E questo loro Bleak Moment, per dirla alla Mike Leigh o meglio con il titolo del suo primo film, non poteva che celebrarsi nella stagione conclusiva di ogni racconto, di ogni vita, di ogni anno. L’inverno del freddo blu elettrico della fotografia di Dick Pope che richiama ancora i fili del telefono che tentano di creare una connessione del film di John Schlesinger. E alla fine le chiacchiere piene di progetti, viaggi, belle speranze della famiglia di Gerri verranno soffocate dal suono sordo dell’immagine di Mary rimasta sola al centro dell’inquadratura e nella mezza età della sua vit
a. E saltano in mente le parole che pronunciava il personaggio di un bel film proveniente da tutt’altra realtà cinematografica e culturale, About Elly dell’iraniano Asghar Farhadi, anche quello a modo suo storia del controcampo di una frustrazione: “È meglio vivere un finale amaro che un’amarezza senza fine”.
Visto così il film mi pare manicheo e abbastanza conservatore: da una parte la famiglia perfetta e dall’altra la solitudine disperata. In realtà a me(e non solo a me, ma il dibattito è aperto), dicevo, a me pare (e a questo punto mi chiedo, malgrado Leigh?) che la famiglia perfetta mano a mano diventi sempre più antipatica e meschina: quelle moine insopportabili dei due “perfetti”, e della ragazza del figlio di Gerri, che alla fine, nel momento diciamo così della “verità”, ridicolizzano ed escludono, nel profondo, la disperata Mary; ché comunque Mary è l’altro ma talmente altro da sé da escludere un vero confronto: Tom e Gerri hanno bisogno dei disperati per continuare a stare insieme. Sono quasi dei vampiri. La poesia, ma giusto un barlume, guardando il film sembra stare dalla parte dei disperati senza speranza. Ma anche laddove il mio sguardo (interpretativo) corrispondesse a quello di Leigh, la cosa ugualmente mi indisporrebbe, perchè a trovare poesia nella non speranza non ci vuole poi molto. Essere generosi (dove ciò non significa affatto entrarci in relazione, che invece è l’unica modalità che mette in discussione davvero) con chi sta molto peggio di te non è difficile, anzi spesso l’operazione puzza di moralismo e chiusa superiorità, ossia di un agire spinto dall’interesse personale, altro che generosità.
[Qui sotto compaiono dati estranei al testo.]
(* ===== verification/Media.v ===== *)
(** * services/media: codec, voice activity, language policy, provider failover

    [codec] is the G.711 mu-law codec, [vad] the voice-activity engine in binary64,
    [lang_policy] the answer-language state machine and [stt_failover] the supervisor that
    rotates over the speech providers.  Integers wrap as in a release build. *)

From stdpp Require Import base numbers list gmap strings.
From Stdlib Require Import ZArith Lia SpecFloat.
From S2P Require Import Prelude.

(** ** codec.rs *)
Module codec.
Definition SAMPLES_PER_FRAME : nat := 160.

(** One entry of the decode table. *)
Definition table_entry (i : Z) : Z :=
  let mulaw := as_unsigned 8 (255 - i) in
  let sign := negb (Z.land mulaw 0x80 =? 0) in
  let exponent := Z.shiftr (Z.land mulaw 0x70) 4 in
  let mantissa := Z.land mulaw 0x0f in
  let sample := Z.shiftl (Z.shiftl mantissa 3 + 132) exponent - 132 in
  as_signed 16 (if sign then - sample else sample).

Definition MULAW_TO_PCM : list Z := (fun i => table_entry (Z.of_nat i)) <$> seq 0 256.

Definition decode_mulaw_byte (mulaw : Z) : Z := nth (Z.to_nat mulaw) MULAW_TO_PCM 0.

(** The loop that lowers [exponent] and [mask] together. *)
Fixpoint find_exponent (pcm mask : Z) (exponent : nat) : nat :=
  match exponent with
  | O => O
  | S e => if Z.land pcm mask =? 0 then find_exponent pcm (Z.shiftr mask 1) e else exponent
  end.

Definition encode_mulaw_sample (pcm : Z) : Z :=
  let sign := if pcm <? 0 then 0x80 else 0 in
  let pcm := if pcm <? 0 then as_signed 16 (- pcm) else pcm in
  let pcm := if 32635 <? pcm then 32635 else pcm in
  let pcm := pcm + 132 in
  let exponent := Z.of_nat (find_exponent pcm 0x4000 7) in
  let mantissa := Z.land (Z.shiftr pcm (exponent + 3)) 0x0F in
  let mulaw := Z.lor (Z.lor sign (Z.shiftl exponent 4)) mantissa in
  255 - as_unsigned 8 mulaw.

Definition decode_frame (mulaw_bytes : list Z) : list Z := decode_mulaw_byte <$> mulaw_bytes.
Definition encode_frame (pcm_samples : list Z) : list Z := encode_mulaw_sample <$> pcm_samples.
End codec.

(** ** vad.rs *)
Module vad.
Definition f64 := spec_float.
Definition of_Z (n : Z) : f64 := binary_normalize 53 1024 n 0 false.
Definition mul : f64 -> f64 -> f64 := SFmul 53 1024.
Definition add : f64 -> f64 -> f64 := SFadd 53 1024.
Definition div : f64 -> f64 -> f64 := SFdiv 53 1024.
Definition sqrt : f64 -> f64 := SFsqrt 53 1024.
Definition gtb (a b : f64) : bool := SFltb b a.
Definition geb (a b : f64) : bool := SFleb b a.
(** [a.max(b)] *)
Definition max (a b : f64) : f64 :=
  match a with S754_nan => b | _ => if SFltb a b then b else a end.

(** The decimal literals, correctly rounded. *)
Definition SPEECH_MARGIN : f64 := div (of_Z 5) (of_Z 2).
Definition BARGE_MARGIN : f64 := div (of_Z 7) (of_Z 2).
Definition AUTOCORR_VOICED_MIN : f64 := div (of_Z 7) (of_Z 10).
Definition ZCR_VOICED_MIN : Z := 3.
Definition ZCR_VOICED_MAX : Z := 60.

Inductive VadState := Speech | Silence.

Record FrameFeatures : Type := MkFeatures {
  rms : f64;
  autocorr : f64;
  zcr : Z;
  is_speech : bool;
  is_barge_candidate : bool;
}.

Record VadEngine : Type := MkVad {
  consecutive_speech_ms : Z;
  consecutive_silence_ms : Z;
  consecutive_barge_ms : Z;
  energy_threshold : Z;
  noise_floor : f64;
}.

Definition new (aggressiveness : Z) : VadEngine :=
  let t := if aggressiveness =? 0 then 500 else if aggressiveness =? 1 then 1000
           else if aggressiveness =? 2 then 2000 else 4000 in
  MkVad 0 0 0 t (of_Z t).

Definition energy (samples : list Z) : Z := foldl (fun acc s => acc + s * s) 0 samples.

Fixpoint lag1 (prev : Z) (l : list Z) (acc : Z) : Z :=
  match l with [] => acc | s :: l => lag1 s l (acc + s * prev) end.

Definition compute_autocorr (samples : list Z) : f64 :=
  match samples with
  | [] | [_] => of_Z 0
  | s :: rest =>
      let r0 := energy samples in
      if r0 =? 0 then of_Z 0 else div (of_Z (lag1 s rest 0)) (of_Z r0)
  end.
Se tutto questo, almeno un po’, nelle intenzioni di Leigh proprio non ci fosse, beh, a quel punto non esiterei a dire che il regista inglese ha costruito un bluff e nel farlo ha usato gli attori (le persone) facendo finta di amarli.
Io credo che il movimento di macchina finale, la scelta di chiudere il film su un volto piuttosto che su un altro – non sarò più preciso per rispetto a chi non ha visto il film – basti ampiamente a fugare i dubbi di Alessia e dirci dalla parte di chi sta Mike Leigh.